Clinical Manifestations
- Excessive drooling and oral secretions.
- The “three C’s” during feeding: coughing, choking, and cyanosis.
- Abdominal distension (air passes through the fistula into the stomach).
- Inability to swallow saliva or feedings.
- Recurrent aspiration pneumonia.
Nursing Assessment
- Assess for the three C’s during first feeding attempt.
- Attempt to pass an orogastric or nasogastric catheter; inability to advance confirms esophageal atresia.
- Review x-ray findings: coiled catheter in the proximal esophageal pouch, gas-filled stomach (distal TEF).
- Monitor respiratory status: oxygen saturation, breath sounds, signs of aspiration.
- Assess associated anomalies (VACTERL association: vertebral, anorectal, cardiac, tracheoesophageal, renal, limb defects).
Nursing Interventions
- Maintain NPO status preoperatively; suction proximal esophageal pouch to prevent aspiration.
- Position the neonate with the head of the bed elevated to reduce gastric reflux through the fistula.
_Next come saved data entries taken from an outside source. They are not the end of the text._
(** * evaluation/plotting_common.py: shared plotting helpers

    A shallow embedding of the helper module of the evaluation pipeline:
    the category palettes, the global style configurator, the axis
    formatter configurator and the byte-count tick formatter.

    Python values are modelled as the interpreter has them:
    - [int] is an unbounded integer ([Z]); [float] is an IEEE 754 binary64
      value, a [spec_float] at precision 53 and maximal exponent 1024 (the
      Standard Library's specification of floating-point arithmetic);
    - a [dict] with string keys is a [gmap string _], and a failed
      subscript raises [KeyError];
    - exceptions are an error monad, [result];
    - the process-wide [rcParams] dictionary of the plotting library is a
      state threaded through [setup_plotting_style]. *)

From Stdlib Require Import ZArith String DecimalString Lia Bool.
From Stdlib Require Import SpecFloat.
From stdpp Require Import gmap strings.

Local Open Scope string_scope.
Local Open Scope Z_scope.

(** ** Exceptions *)

Inductive exn :=
| OverflowError
| ZeroDivisionError
| IndexError
| KeyError (key : string)
| OSError (msg : string).

Inductive result (A : Type) :=
| Ok (a : A)
| Raise (e : exn).
Arguments Ok {A} a.
Arguments Raise {A} e.

#[global] Instance result_ret : MRet result := fun A a => Ok a.
#[global] Instance result_bind : MBind result := fun A B f r =>
  match r with
  | Ok a => f a
  | Raise e => Raise e
  end.

Definition returns {A} (r : result A) : Prop := exists a, r = Ok a.

(** ** Python numbers *)

Definition prec : Z := 53.
Definition emax : Z := 1024.

(** The built-in real number types: [int] and [float]. *)
Inductive number :=
| PyInt (n : Z)
| PyFloat (f : spec_float).

(** A [float] object always holds a well-formed binary64 value. *)
Definition wf_number (x : number) : bool :=
  match x with
  | PyInt _ => true
  | PyFloat f => valid_binary prec emax f
  end.

(** [float(n)]: the nearest double, ties to even; [OverflowError] when the
    integer is too large to convert. *)
Definition float_of_int (n : Z) : result spec_float :=
  match binary_normalize prec emax n 0 false with
  | S754_infinity _ => Raise OverflowError
  | f => Ok f
  end.

(** Mixed comparison of a [float] with an [int] is exact: the two values
    are compared as rationals, no conversion takes place. [None] when the
    float is not a number. *)
Definition float_cmp_int (f : spec_float) (n : Z) : option comparison :=
  match f with
  | S754_nan => None
  | S754_infinity s => Some (if s then Lt else Gt)
  | S754_zero _ => Some (0 ?= n)
  | S754_finite s m e =>
      let v := cond_Zopp s (Zpos m) in
      Some (if 0 <=? e then v * 2 ^ e ?= n else v ?= n * 2 ^ (- e))
  end.

Definition py_cmp (x y : number) : option comparison :=
  match x, y with
  | PyInt a, PyInt b => Some (a ?= b)
  | PyFloat f, PyFloat g => SFcompare f g
  | PyFloat f, PyInt n => float_cmp_int f n
  | PyInt n, PyFloat f => CompOpp <$> float_cmp_int f n
  end.

(** [x < y] *)
Definition py_lt (x y : number) : bool :=
  match py_cmp x y with
  | Some Lt => true
  | _ => false
  end.

(** [x <= y] *)
Definition py_le (x y : number) : bool :=
  match py_cmp x y with
  | Some (Lt | Eq) => true
  | _ => false
  end.

(** An integer as an exact, unrounded binary fraction [n * 2^0]. *)
Definition int_as_ratio (n : Z) : spec_float :=
  match n with
  | Z0 => S754_zero false
  | Zpos p => S754_finite false p 0
  | Zneg p => S754_finite true p 0
  end.

(** [a / b] on two [int]s: the correctly rounded quotient of the exact
    integers. *)
Definition int_true_divide (a b : Z) : result spec_float :=
  if b =? 0 then Raise ZeroDivisionError
  else match SFdiv prec emax (int_as_ratio a) (int_as_ratio b) with
       | S754_infinity _ => Raise OverflowError
       | q => Ok q
       end.

(** [f / g] on two [float]s: IEEE division, except that a zero divisor
    raises. *)
Definition float_div (f g : spec_float) : result spec_float :=
  match g with
  | S754_zero _ => Raise ZeroDivisionError
  | _ => Ok (SFdiv prec emax f g)
  end.

(** [x / y], true division: the result is always a [float]. *)
Definition py_truediv (x y : number) : result spec_float :=
  match x, y with
  | PyInt a, PyInt b => int_true_divide a b
  | PyFloat f, PyInt b => g ← float_of_int b; float_div f g
  | PyInt a, PyFloat g => f ← float_of_int a; float_div f g
  | PyFloat f, PyFloat g => float_div f g
  end.

(** Decimal digits of a natural number. *)
Definition dec (n : Z) : string :=
  NilZero.string_of_uint (N.to_uint (Z.to_N n)).

(** [a / d] rounded to the nearest integer, a tie going to the even one
    ([0 <= a], [0 < d]). *)
Definition round_half_even_div (a d : Z) : Z :=
  let q := a / d in
  let r := a mod d in
  match 2 * r ?= d with
  | Lt => q
  | Gt => q + 1
  | Eq => if Z.even q then q else q + 1
  end.

(** The magnitude [m * 2^e] of a finite float, rounded to an integer. *)
Definition float_round_half_even (m : positive) (e : Z) : Z :=
  if 0 <=? e then Zpos m * 2 ^ e
  else round_half_even_div (Zpos m) (2 ^ (- e)).

Definition sign_str (s : bool) : string := if s then "-" else "".

(** [format(f, ".0f")] on a [float]: the exact binary value is rounded to
    zero decimal places, ties to even; the sign bit is printed even when
    the rounded magnitude is zero. *)
Definition format_float_0f (f : spec_float) : string :=
  match f with
  | S754_nan => "nan"
  | S754_infinity s => sign_str s +:+ "inf"
  | S754_zero s => sign_str s +:+ "0"
  | S754_finite s m e => sign_str s +:+ dec (float_round_half_even m e)
  end.

(** ["{:.0f}".format(x)]: an [int] is converted to [float] first. *)
Definition format_0f (x : number) : result string :=
  match x with
  | PyInt n => f ← float_of_int n; Ok (format_float_0f f)
  | PyFloat f => Ok (format_float_0f f)
  end.

(** ** The byte-count tick formatter *)

Definition bytes_to_human_readable {P : Type} (x : number) (pos : P)
  : result string :=
  if py_lt x (PyInt 1024) then
    s ← format_0f x; Ok (s +:+ "B")
  else if py_lt x (PyInt (1024 ^ 2)) then
    q ← py_truediv x (PyInt 1024);
    s ← format_0f (PyFloat q); Ok (s +:+ "KiB")
  else
    q ← py_truediv x (PyInt (1024 ^ 2));
    s ← format_0f (PyFloat q); Ok (s +:+ "MiB").

(** ** Containers *)

(** [d[k]] on a [dict]: a missing key raises [KeyError]. *)
Definition dict_getitem {V} (d : gmap string V) (k : string) : result V :=
  match d !! k with
  | Some v => Ok v
  | None => Raise (KeyError k)
  end.

(** [l[i]] on a [list]: negative indices count from the end, anything out
    of range raises [IndexError]. *)
Definition list_getitem {A} (l : list A) (i : Z) : result A :=
  let len := Z.of_nat (length l) in
  let j := if i <? 0 then i + len else i in
  if (0 <=? j) && (j <? len) then
    match l !! Z.to_nat j with
    | Some a => Ok a
    | None => Raise IndexError
    end
  else Raise IndexError.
- Provide parenteral nutrition (PPN or TPN) until surgical correction and feeding can begin.
- Postoperative care: ventilatory support and weaning, monitor esophagram results (approximately postoperative day 5) for surgical leak.
- Begin oral feeds only after radiographic confirmation of intact surgical repair.
- Administer prescribed antireflux medications postoperatively.
- Educate parents about the surgical plan, expected NICU course, and long-term feeding considerations.
Related Concepts
- congenital-heart-defects-acyanotic-and-cyanotic-patterns - Cardiac anomalies in VACTERL association.
- aspiration-pneumonia - Complication from esophageal-tracheal communication.
- neonatal-bonding-feeding-and-newborn-screening - Early identification of congenital anomalies.
- gastroschisis - Another congenital GI anomaly requiring neonatal surgery.
- parenteral-nutrition-monitoring - Nutritional support during NPO period.
Self-Check
- What are the “three C’s” that characterize TEF/EA presentation during feeding?
- How is esophageal atresia confirmed diagnostically?
- Why should the neonate with TEF be positioned with the head of the bed elevated?